Did the Soviet Union ever made efforts to make or promote popular or folk music of its people, either inside or outside its borders?

by TerWood

I know they had lots of rules for composers and performers of classical music, but what about outside the opera houses, what music did the common, working class soviet person consume and create (let's say, 50's until 70's) and how was that distributed?

I hope my question isn't confusing.

DGBD

The short answer is yes, but of course it's much more complicated than that (it always is!). I can speak a bit to the music of Central Asia under Soviet rule, which can illustrate some key points very nicely. Hopefully others will be able to answer for other areas and musics.

One thing to always remember about "folk music" is that it's largely a narrative. Popular music is, well, popular music. It's the music that a lot of people play and sing and listen to, and can change considerably. If after a while people stop listening, it's no longer popular, and can fade out of the general consciousness.

Folk music is different mostly because we tell ourselves it is. It's often music that was or still is popular, but it's also music that we have deemed has some kind of essential cultural value. For example, the instrumental dance music of Ireland was once what you'd hear being played on a fiddle or concertina at a house party there. To some extent it still is (you've just got to go to the right parties!), but it has taken on the added symbolism of something essentially "Irish." It is promoted as a part of a broader "Irish" identity, and even though playing it is a minority interest inside Ireland, it has a highly significant role in both internal and external concepts of "Irishness."

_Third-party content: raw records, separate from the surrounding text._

(* ===== verification/HybridContext.v ===== *)
(** * The hybrid context within its budget
    (crates/search/src/retrievers/hybrid/{budget,context,facts,entities,mod}.rs)

    What a hybrid retrieval hands the model: passages, entity blocks and facts, each whole
    or left out, so that the context fits the model's window.  Lengths are in bytes. *)

From S2P Require Import Prelude Json Strings EdgeText SearchTypes.
From Stdlib Require Import QArith SpecFloat.
#[local] Open Scope N_scope.

Definition len (s : string) : N := N.of_nat (String.length s).

Definition USIZE_MAX : N := 2 ^ 64 - 1.
Definition NL : string := String (Ascii.ascii_of_nat 10) "".

(** ** The budget *)

Definition CHARS_PER_TOKEN : N := 3.
Definition SECTION_SEPARATOR : N := 2.
Definition COMPLETION_RESERVE_TOKENS : N := 512.

(** [context_budget_chars]; [N.sub] saturates at 0. *)
Definition context_budget_chars (max_context_tokens reserved_completion_tokens overhead_chars : N)
    (override_tokens : option N) : N :=
  let budget window := (window - reserved_completion_tokens) * CHARS_PER_TOKEN - overhead_chars in
  match override_tokens with
  | Some 0 => USIZE_MAX
  | Some override_tokens => budget override_tokens
  | None => budget max_context_tokens
  end.

(** An integer rounded to the 53 significant bits of an [f64], ties to even. *)
Definition round53 (n : N) : N :=
  let s := N.log2 n - 52 in
  let q := N.shiftr n s in
  let r := n mod 2 ^ s in
  let half := 2 ^ (s - 1) in
  if (s =? 0) || (r <? half) || ((r =? half) && N.even q) then N.shiftl q s else N.shiftl (q + 1) s.

(** [GRAPH_SECTION_SHARE], the [f64] nearest to 2/3, in units of 2^-53. *)
Definition GRAPH_SECTION_SHARE : N := 6004799503160661.

(** [graph_budget_chars]; rounding does not depend on the exponent. *)
Definition graph_budget_chars (budget : N) : N :=
  N.min USIZE_MAX (N.shiftr (round53 (round53 budget * GRAPH_SECTION_SHARE)) 53).

(** It is the [f64] product, truncated. *)
Example graph_budget_chars_f64 :
  let f64 n := binary_normalize 53 1024 (Z.of_N n) 0 false in
  let product n := SFmul 53 1024 (f64 n) (S754_finite false 6004799503160661 (-53)) in
  let truncated x := match x with S754_finite false m e => Z.shiftl (Zpos m) e | _ => 0%Z end in
  Forall (λ n, truncated (product n) = Z.of_N (graph_budget_chars n)) [1; 3; 8916; 10; 11; 12; 12884901885; 2 ^ 53 + 1; 2 ^ 60 + 5].
Proof. repeat constructor. Qed.

(** ** Blocks taken whole *)

(** [rendered] with a block after it. *)
Definition push_block (joiner rendered block : string) : string :=
  if decide (rendered = "") then block else rendered +:+ joiner +:+ block.

Definition block_cost (joiner rendered block : string) : N :=
  len block + (if decide (rendered = "") then 0 else len joiner).

(** What is rendered, and the bytes used. *)
Definition take_block (joiner : string) (budget : N) (st : string * N) (block : string) : string * N :=
  let '(rendered, used) := st in
  if decide (block = "") then st
  else
    let cost := block_cost joiner rendered block in
    if budget <? used + cost then st else (push_block joiner rendered block, used + cost).

(** A section: its header over what is rendered. *)
Definition section (header rendered : string) : string := header +:+ NL +:+ rendered.

Definition take_blocks_within (header : string) (blocks : list string) (joiner : string) (budget : N) : option string :=
  let rendered := (foldl (take_block joiner budget) ("", len header + 1) blocks).1 in
  if decide (rendered = "") then None else Some (section header rendered).

Definition section_cost (s : option string) (separator : N) : N :=
  match s with
  | Some text => if decide (text = "") then 0 else len text + separator
  | None => 0
  end.

(** ** Entities *)

(** Of an edge's bullet and of an entity, what is rendered and what the facts look at. *)
Record EdgeBullet := { eb_text : string; eb_edge_type_id : option string }.

Record EntityResult := {
  er_name : string;
  er_description : option string;
  er_entity_type : option string;
  er_edges : list EdgeBullet;
  er_covered_edge_type_ids : list string;
}.

Definition ENTITIES_SECTION_HEADER : string := "## Automatically extracted entity hints (may be inaccurate)".

Definition is_structural_type (value : string) : bool := bool_decide (value ∈ ["IndexSchema"; "Entity"]).

(** A trimmed text that is not blank. *)
Definition nonblank (s : string) : option string := if decide (trim s = "") then None else Some (trim s).

Definition format_entity (entity : EntityResult) : string :=
  let name := trim (er_name entity) in
  if decide (name = "") then ""
  else
    let entity_type := t ← er_entity_type entity; t ← nonblank t; if is_structural_type t then None else Some t in
    let header := match entity_type with
                  | Some entity_type => "### " +:+ name +:+ " (" +:+ entity_type +:+ ")"
                  | None => "### " +:+ name
                  end in
    join NL (header :: match er_description entity ≫= nonblank with Some d => [d] | None => [] end
             ++ omap (λ e, (λ t, "- " +:+ t) <$> nonblank (eb_text e)) (er_edges entity)).

Definition format_entities (entities : list EntityResult) : string :=
  match filter (λ b, b ≠ "") (map format_entity entities) with
  | [] => ""
  | blocks => section ENTITIES_SECTION_HEADER (join (NL +:+ NL) blocks)
  end.

(** ** Facts *)

Record FactResult := { fr_id : string; fr_text : string; fr_dataset_ids : list string }.

Definition MIN_FACT_WORD_COUNT : nat := 3.
Definition CONTAINS_FACT_PREFIX : string := "Document chunk mentions ".
Definition FACTS_SECTION_HEADER : string := "## Automatically extracted relationship hints (may be inaccurate)".

Definition fact_bullets (facts : list FactResult) : list string :=
  map (λ f, "- " +:+ fr_text f) (filter (λ f, fr_text f ≠ "") facts).

Definition format_facts (facts : list FactResult) : string :=
  match fact_bullets facts with
  | [] => ""
  | bullets => section FACTS_SECTION_HEADER (join NL bullets)
  end.

Definition resolve_facts_top_k (entities : list EntityResult) (node_scoped : bool) (facts_top_k entity_edge_budget : nat) : nat :=
  if negb (bool_decide (entities = [])) || node_scoped then facts_top_k else entity_edge_budget.

(** [upper_first]: [char::to_uppercase] of the first character, of Unicode. *)
Section facts.
Context `{UuidFormat} (number : json → string) (upper_first : string → string).

Definition fact_display_text (text : string) : string :=
  if String.prefix CONTAINS_FACT_PREFIX text
  then upper_first (String.substring (String.length CONTAINS_FACT_PREFIX)
                      (String.length text - String.length CONTAINS_FACT_PREFIX) text)
  else text.

(** The id and the text of a hit that has both, and words enough. *)
Definition fact_candidate (hit : SearchItem) : option (string * FactResult) :=
  id ← result_id number hit;
  text ← first_display_value number (omap (λ key, json_get key (si_payload hit)) ["text"; "relationship_name"]);
  if decide (length (split_whitespace text) < MIN_FACT_WORD_COUNT)%nat then None
  else Some (id, {| fr_id := id; fr_text := fact_display_text text; fr_dataset_ids := dataset_membership hit |}).

(** [select_facts]; [used_ids] grows with the facts. *)
Fixpoint select_from (hits : list SearchItem) (used_ids : gset string) (facts_top_k : nat) : list FactResult :=
  match hits, facts_top_k with
  | [], _ | _, 0%nat => []
  | hit :: hits, S k =>
      match fact_candidate hit with
      | Some (id, fact) =>
          if decide (id ∈ used_ids) then select_from hits used_ids (S k)
          else fact :: select_from hits ({[id]} ∪ used_ids) k
      | None => select_from hits used_ids (S k)
      end
  end.

Definition select_facts (edge_hits : list SearchItem) (exclude_ids : gset string) (facts_top_k : nat) : list FactResult :=
  select_from edge_hits exclude_ids facts_top_k.

(** The edge types the entity blocks already speak of. *)
Definition bullet_ids (entities : list EntityResult) : gset string :=
  list_to_set (entities ≫= λ e, omap eb_edge_type_id (er_edges e) ++ er_covered_edge_type_ids e).

Definition select_facts_for_entities (edge_hits : list SearchItem) (entities : list EntityResult)
    (reachable_edge_type_ids : gset string) (facts_top_k : nat) (node_scoped : bool) : list FactResult :=
  let reachable hit := match result_id number hit with
                       | Some id => bool_decide (id ∈ reachable_edge_type_ids)
                       | None => false
                       end in
  if decide (facts_top_k = 0%nat) then []
  else select_facts (if node_scoped then filter (λ hit, reachable hit = true) edge_hits else edge_hits)
         (bullet_ids entities) facts_top_k.
End facts.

I use Irish music as an example because it's much more familiar to most Western audiences than most of the music of Central Asia. But the same processes are at play there, and most certainly were during the Soviet era. If you go to Krgyzstan, for example, you'll learn that the komuz, a three-stringed lute-like instrument, is regarded as a national symbol. The same is true of the dombra, a similar two-stringed instrument, in neighboring Kazakhstan. These and other instruments have similar narratives around them, including an ancient origin, a longstanding tie to the inherent culture of their homeland, and a long line of masters and well-respected players/composers. Curiously for instruments that developed among diverse and rural cultures that didn't always have access to centralized instrument makers, music schools, etc., they also often have standardized forms, standardized playing styles, standardized scales (often quite similar to Western scales!), and standardized repertoires. And while national borders are just lines drawn through areas with highly fluid and changing boundaries between peoples and cultures, many of these musical instruments seem to follow these national boundaries fairly closely. This is where we start getting into Soviet influence on the development of folk music in Central Asia!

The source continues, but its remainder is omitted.